A nova canção autoral “nem anjo nem demônio”, do artista Bruxo Malagueta, chega como um manifesto intenso e provocador dentro da cena musical independente. Com uma sonoridade envolvente e carregada de atmosfera, a faixa mergulha em temas como julgamento social, autenticidade e a coragem de existir fora dos padrões.
Logo nos primeiros acordes, a música cria um clima quase ritualístico, que conversa diretamente com a identidade artística de Malagueta, um personagem que transita entre o místico e o urbano, entre o simbólico e o real. A letra, por sua vez, é um convite à reflexão: quem define o que é “perigoso”? E por que tudo aquilo que foge do comum costuma ser visto como ameaça?
“Dizem que há perigo” não é apenas uma canção, é uma narrativa. Ao longo da faixa, o artista constrói imagens fortes que remetem à exclusão, ao preconceito e à força de quem decide não se moldar. Há uma crítica sutil, porém poderosa, à sociedade que rotula antes de compreender e que muitas vezes teme aquilo que não consegue controlar.
Musicalmente, a produção aposta em uma fusão contemporânea, misturando elementos eletrônicos com nuances orgânicas, criando uma identidade sonora que reforça o conceito da obra. A interpretação vocal de Bruxo Malagueta também merece destaque: intensa, carregada de emoção e com uma entrega que aproxima o ouvinte da mensagem.
Mais do que entreter, a canção se posiciona. Ela ecoa como um grito artístico em defesa da liberdade individual e da expressão sem amarras.
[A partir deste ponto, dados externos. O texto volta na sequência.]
(* ===== verification/ScenariosX86.v ===== *)
(** A concrete machine, and the theorems on the x86_64 part of the standalone
    kernel and on the screen, applied to concrete inputs. *)
From S2P Require Import Prelude WasmValue Ffi Calls.
From S2P Require Import X86 X86Inv Executor X86Timers Boot Video VideoSpec.

(** The processor 0, whose time-stamp counter counts the accesses. *)
#[global] Instance toy_machine : Machine := {|
  mmio_read := λ _ _, 0;
  rdmsr := λ _ _, 0;
  rdtsc_at := λ tr, Z.min u64_max (Z.of_nat (length tr));
  cpuid1_edx := 0;
  cpuid1_ecx := 0;
|}.

#[global] Instance toy_machine_laws : MachineLaws.
Proof. split; intros; unfold rdtsc_at, toy_machine, u32_max, u64_max; simpl; lia. Qed.

Lemma toy_apic_id : apic_id_is 0.
Proof. intros tr. reflexivity. Qed.

(** * Interrupts *)

Lemma interrupt_delivery_ok_witness : ∃ s1 s2,
  for_each irq_step [OpRegister 3 7; OpRegister 4 8] x86_init = Done (tt, s1) ∧
  irq_step (OpInterrupt 3) s1 = Done (tt, s2) ∧ woken s2 = woken s1 ++ [7%nat].
Proof.
  destruct (interrupt_delivery_ok x86_init [OpRegister 3 7; OpRegister 4 8] 3) as (s1 & s2 & H1 & H2 & Hw & _).
  - apply x86_init_wf.
  - repeat constructor; simpl; lia.
  - lia.
  - by exists s1, s2.
Defined.

(** An I/O APIC of 24 entries. *)
Definition toy_io_apics : IoApicsControl :=
  {| io_apics := [{| io_reg_sel_register := 0xfec00000; io_win_register := 0xfec00010;
                     global_system_interrupt_base := 0; maximum_redirection_entry := 23 |}];
     legacy_redirects := [] |}.

Lemma set_destination_ok_witness : ∃ x tr,
  apics_irq toy_io_apics 2 = Some x ∧
  set_destination x 1 40 x86_init = Done (tt, with_trace tr false x86_init) ∧
  redirection (io_regs (fst x) tr) 2 = Some (1, 40).
Proof.
  eexists. destruct (set_destination_ok toy_io_apics 2
    ({| io_reg_sel_register := 0xfec00000; io_win_register := 0xfec00010;
        global_system_interrupt_base := 0; maximum_redirection_entry := 23 |}, 2) 1 40 x86_init) as (tr & H1 & H2 & _).
  - split; [apply Forall_singleton; unfold io_wf; simpl; unfold u8_max; lia|].
    intros [|i] [|j] c c' Hi Hj Hne; simpl in *; by simplify_eq.
  - reflexivity.
  - simpl. lia.
  - lia.
  - unfold u8_max. lia.
  - by exists tr.
Defined.

Lemma pit_timer_ok_witness : ∃ f, pit_timer 32 1000000 = Done f ∧ ∃ f' s', pit_drive 5 f 1 x86_init = Done ((true, f'), s').
Proof.
  destruct (pit_timer_ok 0 5 1000000 x86_init) as (f & counts & Hf & Hc & Hs & Hk).
  - apply x86_init_wf.
  - lia.
  - lia.
  - exists f. split; [done|]. vm_compute in Hf. injection Hf as <-. by eexists _, _.
Defined.

(** * The executor *)

(** A wake-up from another processor, between the poll and the sleep. *)
Definition woken_late : Exec :=
  {| pc := PcHlt; need_ipi := false; woken_up := true; interrupt_flag := false; ipi_pending := true;
     remote := []; local := []; polls := 1 |}.

Lemma woken_late_reachable : reachable woken_late.
Proof.
  unfold reachable.
  do 4 (eapply rtc_l; [by apply Step_cpu|]; simpl).
  eapply rtc_l; [apply Step_start|].
  do 3 (eapply rtc_l; [by eapply (Step_remote _ [])|]; simpl).
  apply rtc_refl.
Qed.

Lemma no_lost_wakeup_witness : ∃ n, (n ≤ 7)%nat ∧ polls (Nat.iter n cpu_run woken_late) = 2%nat.
Proof.
  destruct (no_lost_wakeup woken_late woken_late_reachable) as (_ & n & Hn & Hp & _); [done..|]. by exists n.
Defined.

(** * Timers *)

Definition toy_timers : TimersConfig :=
  {| tc_local_apics := {| tsc_deadline_supported := true |}; tc_interrupt_vector := 32;
     monotonic_clock_zero := 0; rdtsc_ticks_per_sec := 2000000000 |}.

Definition no_timer : Timers := {| timer_list := []; timer_x86 := x86_init |}.

Lemma timer_poll_ok_witness : ∃ ready this' t',
  timer_poll toy_timers 5 {| tsc_value := 100; in_timers_list := false |} no_timer = Done ((ready, this'), t') ∧
  timer_list t' = [(100, 5%nat)].
Proof.
  destruct (timer_poll_ok toy_timers 0 ltac:(lia) eq_refl 5 {| tsc_value := 100; in_timers_list := false |} no_timer)
    as (ready & this' & t' & Ht & Hp).
  - vm_compute. done.
  - split; [apply x86_init_wf|]. constructor.
  - intros _ _. by left.
  - repeat constructor.
  - exists ready, this', t'. split; [done|]. vm_compute in Ht. by injection Ht as <- <- <-.
Defined.

Lemma timer_poll_late_witness : ∃ this' t',
  timer_poll toy_timers 6 {| tsc_value := 200; in_timers_list := false |}
    {| timer_list := [(100, 5%nat)]; timer_x86 := x86_init |} = Done ((false, this'), t') ∧
  timer_list t' = [(200, 6%nat); (100, 5%nat)].
Proof.
  destruct (timer_poll_late toy_timers 0 ltac:(lia) eq_refl 6 {| tsc_value := 200; in_timers_list := false |}
    {| timer_list := [(100, 5%nat)]; timer_x86 := x86_init |} (100, 5%nat)) as (this' & t' & Ht & Hl & _).
  - vm_compute. done.
  - split; [apply x86_init_wf|]. unfold ascending. simpl. repeat constructor.
  - done.
  - by left.
  - by left.
  - repeat constructor.
  - by exists this', t'.
Defined.

(** The same processor without the TSC-deadline mode. *)
Definition oneshot_timers : TimersConfig :=
  {| tc_local_apics := {| tsc_deadline_supported := false |}; tc_interrupt_vector := 32;
     monotonic_clock_zero := 0; rdtsc_ticks_per_sec := 2000000000 |}.

Example oneshot_poll : ∃ t',
  timer_poll oneshot_timers 5 {| tsc_value := 1000; in_timers_list := false |} no_timer =
    Done ((false, {| tsc_value := 1000; in_timers_list := true |}), t') ∧ count (timer_x86 t') = Some 8.
Proof. eexists. split; vm_compute; reflexivity. Qed.

(** Five minutes are beyond the reach of the count. *)
Lemma timer_poll_unarmed_witness : ∃ this' t',
  timer_poll oneshot_timers 5 {| tsc_value := 600000000000; in_timers_list := false |} no_timer = Done ((false, this'), t') ∧
  cpu_trace (timer_x86 t') = [RdTsc].
Proof.
  destruct (timer_poll_unarmed oneshot_timers 0 ltac:(lia) eq_refl 5 {| tsc_value := 600000000000; in_timers_list := false |} no_timer)
    as (this' & t' & Ht & _ & Htr).
  - vm_compute. done.
  - vm_compute. done.
  - apply x86_init_wf.
  - done.
  - done.
  - done.
  - vm_compute. done.
  - by exists this', t'.
Defined.

(** * Booting *)

(** 128 MiB of memory, a kernel of 8 MiB at 1 MiB. *)
Definition toy_boot : BootInformation :=
  {| memory_areas := [(0, 0xa0000); (0x100000, 0x8000000)]; elf_sections := [(0x100000, 0x900000)];
     mb_start_address := 0x900000; mb_end_address := 0x901000 |}.

Lemma toy_apart : apart (memory_areas toy_boot).
Proof.
  intros [|[|i]] [|[|j]] a b x Ha Hb Hne Hx Hy; simpl in *; simplify_eq; unfold in_range in *; simpl in *; lia || done.
Qed.

Lemma boot_memory_ok_witness : ∃ heap ap, boot_memory toy_boot = Done (heap, ap) ∧ ap + WANTED ≤ 0x100000.
Proof.
  destruct (boot_memory_ok toy_boot) as (heap & ap & Hb & _ & _ & Hap).
  - split; [apply Forall_singleton|]; vm_compute; done.
  - apply toy_apart.
  - repeat constructor; (eexists; split; [vm_compute; reflexivity|vm_compute; done]).
  - left. eexists. split; [vm_compute; reflexivity|]. vm_compute. done.
  - by exists heap, ap.
Defined.

(** A template made of the three instructions, and a processor that answers
    once the first one has made 30 accesses; whenever the latter halts, it takes
    the interrupt of the timers. *)
Definition toy_template : Template :=
  {| ap_boot_code := placeholder3 ++ placeholder1 ++ placeholder2; marker1 := 6; marker2 := 13; marker3 := 0 |}.

#[global] Instance toy_ap_boot : ApBoot := {|
  ap_alloc := λ region size align,
    if bool_decide (region = 0x1000 ∧ align = 0x1000 ∧ size ≤ WANTED) then Some 0x1000 else None;
  alloc_stack := λ _, Some 0x2000000;
  boxed_boot_code := 0x1234000;
  cr3 := 0x5000;
  ap_started := λ tr, bool_decide (30 ≤ length tr)%nat;
  taken_interrupts := λ _, [[0%nat]];
|}.

#[global] Instance toy_ap_boot_laws : ApBootLaws.
Proof.
  split.
  - intros region size align p. simpl. case_bool_decide as Ha; [|done]. destruct Ha as (-> & -> & Hs).
    intros [= <-]. unfold WANTED in *. split; [lia|]. split; [lia|done].
  - intros tr. repeat constructor.
Qed.

(** A counter of 200 ticks a second, which counts the accesses. *)
Definition slow_timers : TimersConfig :=
  {| tc_local_apics := {| tsc_deadline_supported := true |}; tc_interrupt_vector := 32;
     monotonic_clock_zero := 0; rdtsc_ticks_per_sec := 200 |}.

Definition booting (accesses : nat) : Timers :=
  {| timer_list := []; timer_x86 := with_trace (replicate accesses RdTsc) true x86_init |}.

Lemma slow_reached : reached 200 (timer_x86 (booting 0)) 250.
Proof. intros tr _ Hlen. unfold booting, x86_init in Hlen. simpl in *. unfold u64_max. lia. Qed.

(** The processor answers at the first attempt. *)
Lemma boot_associated_processor_ok_witness : ∃ code s',
  boot_associated_processor 250 slow_timers id 0x1000 1 toy_template (booting 0) = Done ((inr tt, code), s').
Proof.
  destruct (boot_associated_processor_ok slow_timers 0 0 1 id 250 toy_template [] [] [] [] 0x1000 0x2000000 (booting 0) 0x1000)
    as (n & result & s0 & s' & page & Hb & _).
  - lia.
  - reflexivity.
  - vm_compute. done.
  - apply toy_apic_id.
  - lia.
  - vm_compute. done.
  - done.
  - lia.
  - unfold WANTED. lia.
  - vm_compute. done.
  - vm_compute. lia.
  - vm_compute. done.
  - done.
  - lia.
  - unfold usize_max, u64_max. lia.
  - vm_compute. done.
  - done.
  - done.
  - lia.
  - apply slow_reached.
  - destruct result as [[]|[]]; [|by eexists _, _]. exfalso. vm_compute in Hb. discriminate Hb.
Defined.

(** When the machine has been up for more than one second, the same processor
    is not waited for. *)
Example boot_late : ∃ code s',
  boot_associated_processor 1 slow_timers id 0x1000 1 toy_template (booting 200) = Done ((inl Timeout, code), s').
Proof. eexists _, _. vm_compute. reflexivity. Qed.

(** * The screen *)

#[global] Instance toy_font : Font := {| FONT_DATA := replicate 64 0 |}.

(** The text mode: 80 columns, 25 rows. *)
Definition vga : FramebufferInfo :=
  {| address := 0xb8000; width := 80; height := 25; pitch := 160; bytes_per_character := 2; format := Text |}.

Lemma vga_ok : fb_ok vga.
Proof.
  split; unfold vga, bpp, u32_max, u64_max; simpl; try lia. by exists 25.
Qed.

Lemma terminal_write_ok_witness : ∃ t' m',
  terminal_write (255, 255, 255) [104; 105; 10] (Terminal_new vga, λ _, 0) = Done (tt, (t', m')) ∧ term_inv vga t'.
Proof.
  destruct (terminal_write_ok vga vga_ok (Terminal_new vga) (λ _, 0) (255, 255, 255) [104; 105; 10])
    as (t' & m' & Ht & Hinv & _).
  - unfold term_inv. simpl. split_and!; try done; try lia. by exists 0.
  - repeat constructor; lia.
  - by exists t', m'.
Defined.

Lemma klog_refines_witness : ∃ t m',
  for_each (λ msg, klog_write_str (fst msg) (snd msg)) [((255, 255, 255), [104; 105; 10])]
    (KLogger_new {| enabled := true; framebuffer := Some vga; uart := None |}, λ _, 0) =
    Done (tt, (Enabled (Some t), m')).
Proof.
  destruct (klog_refines vga vga_ok eq_refl (λ _, 0) [((255, 255, 255), [104; 105; 10])]) as (t & m' & Hf & _).
  - done.
  - repeat constructor; simpl; lia.
  - by exists t, m'.
Defined.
Em um cenário onde muitos ainda seguem fórmulas, Bruxo Malagueta escolhe o caminho oposto, o da autenticidade, mesmo que isso seja visto como “perigo”.
Com esse lançamento, o artista reafirma sua proposta estética e fortalece sua presença como uma voz singular no mercado. “Nem anjo nem demônio” não pede permissão, ela ocupa espaço, provoca e, principalmente, faz pensar.